On the way home from the library we stopped at the grocery store. The man who bagged our groceries had a speech impediment. Kiki turned and asked me why his voice “sounded so funny”. Oy! She was not going easy on my today. I started to try to explain that he had a disability that caused his voice to sound that way. But then I decided that was not the route I wanted to take and instead I explained that just like people have different looking skin, people also have different sounding voices.
So we’ve clearly reached the point where Kiki is curious about people’s differences. It’s sometimes uncomfortable and embarrassing. But that’s on me, not her. I want to encourage her to ask questions. I want to embrace her curiosity. I’m not too sure how to navigate the social norms that come up when we discuss these topics. Do I tell her that it’s not considered “polite” to loudly point out people’s physical differences? Or does that teach her that it’s not ok to even ask about the differences? Again I say, “oy!”
Fortunately not all of her questions make me immediately uncomfortable Like when she asked if Grandpa had a baby in his belly. Hehehe. “No, Kiki. I can see why you’d think that, but Grandpa does not have a baby in his belly. But he does need to eat better and exercise more,” I said.

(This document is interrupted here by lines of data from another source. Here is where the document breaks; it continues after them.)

(** With the schema constraints, the trip query has exactly one row per
    trip, in the order of the trips table. *)
Lemma trip_rows_one_per_trip db :
  Schema.keys db -> Schema.references db ->
  map Db.trip_of (Db.trip_rows db) = rows (daily_trips db).
Proof.
  intros K R. unfold Db.trip_rows.
  transitivity
    (map fst (map fst (map fst (map fst
       (Db.left_join_on
          (fun (x : DailyTrips.row * Routes.row * option Deployments.row
                    * option Vehicles.row) (d : Drivers.row) =>
             match snd (fst x) with
             | Some dep => Db.eq_nullable (Drivers.driver_id d)
                             (Deployments.driver_id dep)
             | None => false
             end)
          (Db.left_join_on
             (fun (x : DailyTrips.row * Routes.row * option Deployments.row)
                  (v : Vehicles.row) =>
                match snd x with
                | Some dep => Db.eq_nullable (Vehicles.vehicle_id v)
                                (Deployments.vehicle_id dep)
                | None => false
                end)
             (Db.left_join_on
                (fun (tr : DailyTrips.row * Routes.row)
                     (dep : Deployments.row) =>
                   Deployments.trip_id dep =? DailyTrips.trip_id (fst tr))
                (Db.join_on
                   (fun t r => Routes.route_id r =? DailyTrips.route_id t)
                   (rows (daily_trips db)) (rows (routes db)))
                (rows (deployments db)))
             (rows (vehicles db)))
          (rows (drivers db))))))).
  { rewrite !map_map. reflexivity. }
  rewrite left_join_single.
  2:{ intros x _. destruct (snd (fst x)) as [dep|].
      - apply nullable_filter_length. exact (Schema.drivers_pk db K).
      - rewrite filter_none; [simpl; lia|reflexivity]. }
  rewrite left_join_single.
  2:{ intros x _. destruct (snd x) as [dep|].
      - apply nullable_filter_length. exact (Schema.vehicles_pk db K).
      - rewrite filter_none; [simpl; lia|reflexivity]. }
  rewrite left_join_single.
  2:{ intros x _. apply unique_filter_length.
      exact (Schema.deployments_trip db K). }
  apply join_single. intros t Ht.
  destruct (in_map_key _ _ _ (Schema.trips_route db R t Ht)) as (r & Hr & Er).
  destruct (find_in (fun r0 => Routes.route_id r0 =? DailyTrips.route_id t)
              _ r Hr) as (r' & F & _); [now apply Z.eqb_eq|].
  exists r'. apply (filter_unique Routes.route_id); auto.
  exact (Schema.routes_pk db K).
Qed.
Lemma find_app_last (A : Type) (f : A -> bool) (l : list A) (x : A) :
  find f (l ++ [x])
  = match find f l with
    | Some y => Some y
    | None => if f x then Some x else None
    end.
Proof.
  induction l as [| y l IH]; simpl; [reflexivity |].
  destruct (f y); [reflexivity | exact IH].
Qed.

Lemma next_id_above (db : Database) (r : FileRecord) :
  In r db -> fr_id r < next_id db.
Proof.
  unfold next_id. induction db as [| r0 db IH]; [intros [] |].
  cbn [map fold_right]. intros [-> | Hin]; [lia |]. specialize (IH Hin). lia.
Qed.

(** What [get_file_info] decodes from what [store_file_data] encoded. *)
Lemma sheet_names_round_trip (names : list string) :
  Forall (fun n => n <> "" /\ lacks ","%char n) names ->
  sheet_names_of (sheet_names_str (Some names)) = names.
Proof.
  intro H. destruct names as [| n names]; [reflexivity |].
  unfold sheet_names_str, sheet_names_of.
  assert (Hne : String.eqb (join "," (n :: names)) "" = false).
  { apply String.eqb_neq. inversion H as [| ? ? [Hn _] _]; subst.
    unfold join. destruct names; simpl.
    - exact Hn.
    - destruct n; [now elim Hn | discriminate]. }
  rewrite Hne. apply (split_on_join ","%char); [discriminate |].
  apply Forall_impl with (2 := H). now intros a [_ Ha].
Qed.

(** A stored file can be read back under the id it was given: its
    bytes, its name, its type, and its sheet names, provided no sheet
    name is empty or contains a comma; the files stored before keep
    their ids and contents. *)
Theorem stored_file_is_retrievable
        (db : Database) (timestamp filename file_data file_type : string)
        (names : list string) (metadata : option string) :
  Forall (fun n => n <> "" /\ lacks ","%char n) names ->
  let stored :=
    store_file_data (Some db) timestamp filename file_data file_type
                    (Some names) metadata in
  snd stored = true /\
  get_file_data (fst stored) (next_id db) = Some file_data /\
  (exists info,
      get_file_info (fst stored) (next_id db) = Some info /\
      info_filename info = filename /\
      info_file_type info = file_type /\
      info_upload_date info = timestamp /\
      info_sheet_names info = names) /\
  forall file_id,
    file_id <> next_id db ->
    get_file_data (fst stored) file_id = get_file_data (Some db) file_id /\
    get_file_info (fst stored) file_id = get_file_info (Some db) file_id.
Proof.
  intros Hnames stored. subst stored.
  unfold store_file_data, get_file_data, get_file_info, select_by_id.
  cbn [fst snd].
  assert (Hfresh : find (fun r => fr_id r =? next_id db) db = None).
  { destruct (find (fun r => fr_id r =? next_id db) db) as [r |] eqn:Hf;
      [| reflexivity].
    apply find_some in Hf. destruct Hf as [Hin Heq].
    apply Z.eqb_eq in Heq. pose proof (next_id_above db r Hin). lia. }
  split; [reflexivity |]. split; [| split].
  - rewrite find_app_last, Hfresh. cbn [fr_id].
    now rewrite Z.eqb_refl.
  - rewrite find_app_last, Hfresh. cbn [fr_id].
    rewrite Z.eqb_refl. eexists. split; [reflexivity |].
    cbn. repeat split. now apply sheet_names_round_trip.
  - intros file_id Hid. rewrite !find_app_last. cbn [fr_id].
    replace (next_id db =? file_id) with false
      by (symmetry; apply Z.eqb_neq; congruence).
    destruct (find (fun r => fr_id r =? file_id) db); split; reflexivity.
Qed.

(** ** [_check_missing_data] *)

Lemma indexed_from_covers (A : Type) (l : list A) (a : nat) (x : A) :
  In x l -> exists i, In (i, x) (combine (seq a (length l)) l).
Proof.
  revert a. induction l as [| y l IH]; intros a Hin; [destruct Hin |].
  simpl. destruct Hin as [-> | Hin].
  - exists a. now left.
  - destruct (IH (S a) Hin) as [i Hi]. exists i. now right.
Qed.

Lemma indexed_from_count (A : Type) (p : A -> bool) (l : list A) (a : nat) :
  length (filter (fun ir => p (snd ir)) (combine (seq a (length l)) l))
  = length (filter p l).
Proof.
  revert a. induction l as [| y l IH]; intro a; [reflexivity |].
  simpl. destruct (p y); simpl; now rewrite IH.
Qed.

(** Some row satisfies the mask exactly when an index is listed. *)
Lemma rows_where_nonempty (p : list Cell -> bool) (t : Table) :
  rows_where p t <> [] <->
  exists cells, In cells (rows t) /\ p cells = true.
Proof.
  unfold rows_where, indexed_rows. split.
  - destruct (filter _ _) as [| ir l] eqn:Hf; [intro H; now elim H |].
    intros _. assert (Hin : In ir (ir :: l)) by now left.
    rewrite <- Hf in Hin. apply filter_In in Hin. destruct Hin as [Hin Hp].
    exists (snd ir). split; [| exact Hp].
    destruct ir as [i cells]. now apply in_combine_r in Hin.
  - intros [cells [Hin Hp]].
    destruct (indexed_from_covers _ (rows t) 0 cells Hin) as [i Hi].
    assert (Hf : In (i, cells)
                    (filter (fun ir => p (snd ir))
                            (combine (seq 0 (length (rows t))) (rows t)))).
    { apply filter_In. now split. }
    intro Hnil. apply map_eq_nil in Hnil. rewrite Hnil in Hf. destruct Hf.
Qed.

My all-time favorite instance of Kiki questioning people’s differences was one time recently when we were at a bakery. We were contentedly eating our yummy baked goods when Kiki noticed that the man behind us had very strange facial hair. He had a soul patch. If you don’t know what a soul patch is, it’s that little bit of hair right under the bottom lip that some guys intentionally don’t shave. This particular gentleman had not only not shaved his soul patch, but he had let it grow out so that it was long and scraggly. My daughter has a very sensitive gag reflex and gags anytime something grosses her out. So Kiki started retching and said, “what is on that man’s face? Is that hair?” I told her that it was indeed hair. Through more retching she said, “I don’t like it!” I considered telling her to keep her voice down because the man could certainly hear us. But I didn’t – mainly because she was just expressing out loud what we all were thinking in our heads. Besides, I was laughing too hard.